# GOAL OF THE EXERCISE
For the records that follow, please set down exactly the lines between the one holding "A) : list (A" and the one holding "Proof. intros. unfold slice. rewrite length_take, length_drop.", inclusive, and only those.

# Collected data entries
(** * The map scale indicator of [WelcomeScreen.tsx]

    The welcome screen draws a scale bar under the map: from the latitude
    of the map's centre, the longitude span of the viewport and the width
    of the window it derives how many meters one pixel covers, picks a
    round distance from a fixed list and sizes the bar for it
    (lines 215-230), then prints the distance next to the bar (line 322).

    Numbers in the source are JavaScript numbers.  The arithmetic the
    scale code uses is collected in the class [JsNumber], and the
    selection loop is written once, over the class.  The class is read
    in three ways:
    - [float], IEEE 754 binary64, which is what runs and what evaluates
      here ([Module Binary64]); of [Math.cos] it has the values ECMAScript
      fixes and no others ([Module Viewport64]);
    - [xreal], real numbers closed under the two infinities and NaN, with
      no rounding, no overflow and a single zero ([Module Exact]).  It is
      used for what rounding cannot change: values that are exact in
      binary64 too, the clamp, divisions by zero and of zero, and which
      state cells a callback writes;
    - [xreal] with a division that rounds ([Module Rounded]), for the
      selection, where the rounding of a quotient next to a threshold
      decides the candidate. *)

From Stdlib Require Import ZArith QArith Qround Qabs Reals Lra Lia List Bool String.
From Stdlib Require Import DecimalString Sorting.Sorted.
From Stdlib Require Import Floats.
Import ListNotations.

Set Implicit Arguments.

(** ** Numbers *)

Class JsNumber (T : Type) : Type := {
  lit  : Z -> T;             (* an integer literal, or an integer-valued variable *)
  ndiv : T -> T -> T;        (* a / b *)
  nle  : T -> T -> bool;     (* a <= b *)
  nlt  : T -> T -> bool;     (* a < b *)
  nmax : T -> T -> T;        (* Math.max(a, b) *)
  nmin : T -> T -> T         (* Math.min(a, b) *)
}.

...

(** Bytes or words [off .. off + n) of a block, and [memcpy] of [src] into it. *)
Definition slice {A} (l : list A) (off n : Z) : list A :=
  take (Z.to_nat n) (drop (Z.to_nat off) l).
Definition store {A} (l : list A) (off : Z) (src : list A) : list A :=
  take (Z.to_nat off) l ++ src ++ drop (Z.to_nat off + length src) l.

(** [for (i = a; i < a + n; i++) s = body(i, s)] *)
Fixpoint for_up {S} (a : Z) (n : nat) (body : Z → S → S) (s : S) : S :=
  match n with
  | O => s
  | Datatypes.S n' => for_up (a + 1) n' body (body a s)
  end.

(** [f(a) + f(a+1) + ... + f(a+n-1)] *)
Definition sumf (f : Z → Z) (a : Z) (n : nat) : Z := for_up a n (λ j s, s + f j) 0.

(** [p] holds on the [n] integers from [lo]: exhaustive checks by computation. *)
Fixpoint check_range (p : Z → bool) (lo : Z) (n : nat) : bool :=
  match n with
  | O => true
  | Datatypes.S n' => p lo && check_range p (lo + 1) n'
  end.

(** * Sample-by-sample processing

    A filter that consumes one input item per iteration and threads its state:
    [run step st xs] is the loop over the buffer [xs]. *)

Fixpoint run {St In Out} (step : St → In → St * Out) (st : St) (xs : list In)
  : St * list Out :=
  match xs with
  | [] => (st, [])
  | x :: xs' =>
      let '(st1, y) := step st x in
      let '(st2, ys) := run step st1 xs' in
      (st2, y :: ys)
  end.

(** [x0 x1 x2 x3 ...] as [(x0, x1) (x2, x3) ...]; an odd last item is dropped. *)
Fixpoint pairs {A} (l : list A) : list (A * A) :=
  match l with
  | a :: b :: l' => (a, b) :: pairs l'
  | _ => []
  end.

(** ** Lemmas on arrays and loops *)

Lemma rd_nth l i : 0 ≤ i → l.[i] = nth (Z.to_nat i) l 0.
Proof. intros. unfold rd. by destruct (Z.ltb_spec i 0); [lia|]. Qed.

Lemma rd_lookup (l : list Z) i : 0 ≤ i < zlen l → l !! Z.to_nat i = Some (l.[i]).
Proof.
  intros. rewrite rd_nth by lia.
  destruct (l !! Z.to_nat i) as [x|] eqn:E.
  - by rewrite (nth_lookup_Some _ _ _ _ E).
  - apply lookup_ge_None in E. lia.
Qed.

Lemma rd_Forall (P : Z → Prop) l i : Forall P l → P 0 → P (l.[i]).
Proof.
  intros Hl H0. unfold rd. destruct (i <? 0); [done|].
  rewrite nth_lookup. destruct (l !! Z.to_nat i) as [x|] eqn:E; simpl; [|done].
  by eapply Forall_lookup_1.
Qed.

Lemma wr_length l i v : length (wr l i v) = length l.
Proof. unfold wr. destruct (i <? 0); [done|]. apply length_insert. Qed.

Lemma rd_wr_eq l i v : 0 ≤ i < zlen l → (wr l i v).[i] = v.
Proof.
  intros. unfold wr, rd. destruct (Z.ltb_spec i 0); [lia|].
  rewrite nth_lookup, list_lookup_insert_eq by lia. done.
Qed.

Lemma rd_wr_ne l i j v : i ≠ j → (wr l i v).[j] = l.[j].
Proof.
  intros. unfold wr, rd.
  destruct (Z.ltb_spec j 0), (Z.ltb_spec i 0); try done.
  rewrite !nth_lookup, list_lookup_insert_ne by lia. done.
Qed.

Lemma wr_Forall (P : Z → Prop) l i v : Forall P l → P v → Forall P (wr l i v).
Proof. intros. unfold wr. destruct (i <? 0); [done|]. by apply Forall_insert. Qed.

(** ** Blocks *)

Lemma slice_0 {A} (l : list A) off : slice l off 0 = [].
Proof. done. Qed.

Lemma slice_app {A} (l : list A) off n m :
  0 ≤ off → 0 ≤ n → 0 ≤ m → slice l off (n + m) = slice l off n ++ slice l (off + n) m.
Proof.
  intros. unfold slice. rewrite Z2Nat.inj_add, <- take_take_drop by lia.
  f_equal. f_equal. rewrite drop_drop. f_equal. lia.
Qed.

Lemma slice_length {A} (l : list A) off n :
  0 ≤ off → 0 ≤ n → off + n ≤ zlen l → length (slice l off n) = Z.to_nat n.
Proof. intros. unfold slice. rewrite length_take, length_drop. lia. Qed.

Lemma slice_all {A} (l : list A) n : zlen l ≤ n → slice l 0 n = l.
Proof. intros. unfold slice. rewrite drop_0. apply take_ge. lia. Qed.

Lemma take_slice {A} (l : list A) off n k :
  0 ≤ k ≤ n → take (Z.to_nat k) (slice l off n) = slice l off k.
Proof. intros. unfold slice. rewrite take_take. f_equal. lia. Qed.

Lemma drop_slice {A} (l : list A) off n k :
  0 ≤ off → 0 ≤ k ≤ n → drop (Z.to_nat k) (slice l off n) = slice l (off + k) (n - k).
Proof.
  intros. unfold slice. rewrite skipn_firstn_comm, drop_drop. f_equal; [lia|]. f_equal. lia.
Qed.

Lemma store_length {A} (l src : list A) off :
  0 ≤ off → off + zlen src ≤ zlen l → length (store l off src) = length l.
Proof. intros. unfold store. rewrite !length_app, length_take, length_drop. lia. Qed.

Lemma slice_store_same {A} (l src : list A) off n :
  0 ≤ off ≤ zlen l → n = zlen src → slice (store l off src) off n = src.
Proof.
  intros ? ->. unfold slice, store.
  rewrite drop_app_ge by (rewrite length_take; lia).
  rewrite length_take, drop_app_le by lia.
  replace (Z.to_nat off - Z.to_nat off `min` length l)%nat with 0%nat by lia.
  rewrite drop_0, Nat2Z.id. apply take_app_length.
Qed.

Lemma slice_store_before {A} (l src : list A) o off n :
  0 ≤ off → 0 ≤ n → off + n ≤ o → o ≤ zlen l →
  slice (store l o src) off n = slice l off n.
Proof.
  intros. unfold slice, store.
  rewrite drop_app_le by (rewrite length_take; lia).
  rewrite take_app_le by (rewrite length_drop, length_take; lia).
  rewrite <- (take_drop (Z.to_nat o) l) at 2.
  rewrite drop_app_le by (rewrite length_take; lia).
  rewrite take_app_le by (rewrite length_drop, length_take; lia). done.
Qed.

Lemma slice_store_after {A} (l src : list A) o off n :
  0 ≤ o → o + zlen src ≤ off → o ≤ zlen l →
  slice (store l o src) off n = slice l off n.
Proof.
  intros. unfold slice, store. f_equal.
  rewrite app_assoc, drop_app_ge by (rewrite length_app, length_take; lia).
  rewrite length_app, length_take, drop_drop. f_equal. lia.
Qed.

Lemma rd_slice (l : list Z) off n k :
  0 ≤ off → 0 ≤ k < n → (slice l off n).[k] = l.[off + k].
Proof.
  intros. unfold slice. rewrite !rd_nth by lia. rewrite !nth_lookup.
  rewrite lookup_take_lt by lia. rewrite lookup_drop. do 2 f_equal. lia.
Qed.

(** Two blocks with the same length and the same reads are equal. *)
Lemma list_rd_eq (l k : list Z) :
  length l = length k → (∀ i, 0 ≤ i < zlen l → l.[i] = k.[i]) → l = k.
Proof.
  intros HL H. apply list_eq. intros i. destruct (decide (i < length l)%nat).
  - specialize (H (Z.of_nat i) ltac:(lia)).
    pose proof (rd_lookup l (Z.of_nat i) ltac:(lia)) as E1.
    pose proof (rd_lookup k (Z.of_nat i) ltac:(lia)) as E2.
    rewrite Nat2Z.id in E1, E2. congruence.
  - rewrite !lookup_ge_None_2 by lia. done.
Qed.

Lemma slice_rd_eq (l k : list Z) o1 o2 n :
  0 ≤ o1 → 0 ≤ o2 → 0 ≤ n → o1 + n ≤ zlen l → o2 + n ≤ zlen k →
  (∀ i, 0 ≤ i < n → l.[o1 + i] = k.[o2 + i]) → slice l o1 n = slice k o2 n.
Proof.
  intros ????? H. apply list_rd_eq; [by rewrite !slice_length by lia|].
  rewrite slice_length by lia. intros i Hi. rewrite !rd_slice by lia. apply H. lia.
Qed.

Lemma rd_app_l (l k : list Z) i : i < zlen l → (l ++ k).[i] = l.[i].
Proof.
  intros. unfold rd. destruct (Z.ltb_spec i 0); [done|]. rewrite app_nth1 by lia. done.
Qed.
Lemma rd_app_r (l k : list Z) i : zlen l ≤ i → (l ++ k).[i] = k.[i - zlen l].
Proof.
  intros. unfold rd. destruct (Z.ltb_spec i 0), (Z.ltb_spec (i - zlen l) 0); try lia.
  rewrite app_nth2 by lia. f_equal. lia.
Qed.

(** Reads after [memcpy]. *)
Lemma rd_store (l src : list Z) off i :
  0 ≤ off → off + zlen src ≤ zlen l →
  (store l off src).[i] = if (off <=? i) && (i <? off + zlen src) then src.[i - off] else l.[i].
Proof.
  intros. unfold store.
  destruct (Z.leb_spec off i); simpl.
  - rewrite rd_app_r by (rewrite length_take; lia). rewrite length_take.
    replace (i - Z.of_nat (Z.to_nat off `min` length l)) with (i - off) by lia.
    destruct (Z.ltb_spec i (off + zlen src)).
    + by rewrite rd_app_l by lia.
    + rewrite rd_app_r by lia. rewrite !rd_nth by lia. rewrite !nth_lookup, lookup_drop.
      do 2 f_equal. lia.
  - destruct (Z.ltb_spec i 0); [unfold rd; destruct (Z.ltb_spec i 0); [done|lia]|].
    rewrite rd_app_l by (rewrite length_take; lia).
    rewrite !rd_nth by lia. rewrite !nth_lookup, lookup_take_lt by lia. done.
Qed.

# RESPONSE AREA
Fixpoint pairs {A} (l : list A) : list (A * A) :=
  match l with
  | a :: b :: l' => (a, b) :: pairs l'
  | _ => []
  end.

(** ** Lemmas on arrays and loops *)

Lemma rd_nth l i : 0 ≤ i → l.[i] = nth (Z.to_nat i) l 0.
Proof. intros. unfold rd. by destruct (Z.ltb_spec i 0); [lia|]. Qed.

Lemma rd_lookup (l : list Z) i : 0 ≤ i < zlen l → l !! Z.to_nat i = Some (l.[i]).
Proof.
  intros. rewrite rd_nth by lia.
  destruct (l !! Z.to_nat i) as [x|] eqn:E.
  - by rewrite (nth_lookup_Some _ _ _ _ E).
  - apply lookup_ge_None in E. lia.
Qed.

Lemma rd_Forall (P : Z → Prop) l i : Forall P l → P 0 → P (l.[i]).
Proof.
  intros Hl H0. unfold rd. destruct (i <? 0); [done|].
  rewrite nth_lookup. destruct (l !! Z.to_nat i) as [x|] eqn:E; simpl; [|done].
  by eapply Forall_lookup_1.
Qed.

Lemma wr_length l i v : length (wr l i v) = length l.
Proof. unfold wr. destruct (i <? 0); [done|]. apply length_insert. Qed.

Lemma rd_wr_eq l i v : 0 ≤ i < zlen l → (wr l i v).[i] = v.
Proof.
  intros. unfold wr, rd. destruct (Z.ltb_spec i 0); [lia|].
  rewrite nth_lookup, list_lookup_insert_eq by lia. done.
Qed.

Lemma rd_wr_ne l i j v : i ≠ j → (wr l i v).[j] = l.[j].
Proof.
  intros. unfold wr, rd.
  destruct (Z.ltb_spec j 0), (Z.ltb_spec i 0); try done.
  rewrite !nth_lookup, list_lookup_insert_ne by lia. done.
Qed.

Lemma wr_Forall (P : Z → Prop) l i v : Forall P l → P v → Forall P (wr l i v).
Proof. intros. unfold wr. destruct (i <? 0); [done|]. by apply Forall_insert. Qed.

(** ** Blocks *)

Lemma slice_0 {A} (l : list A) off : slice l off 0 = [].
Proof. done. Qed.

Lemma slice_app {A} (l : list A) off n m :
  0 ≤ off → 0 ≤ n → 0 ≤ m → slice l off (n + m) = slice l off n ++ slice l (off + n) m.
Proof.
  intros. unfold slice. rewrite Z2Nat.inj_add, <- take_take_drop by lia.
  f_equal. f_equal. rewrite drop_drop. f_equal. lia.
Qed.

Lemma slice_length {A} (l : list A) off n :
  0 ≤ off → 0 ≤ n → off + n ≤ zlen l → length (slice l off n) = Z.to_nat n.
Proof. intros. unfold slice. rewrite length_take, length_drop. lia. Qed.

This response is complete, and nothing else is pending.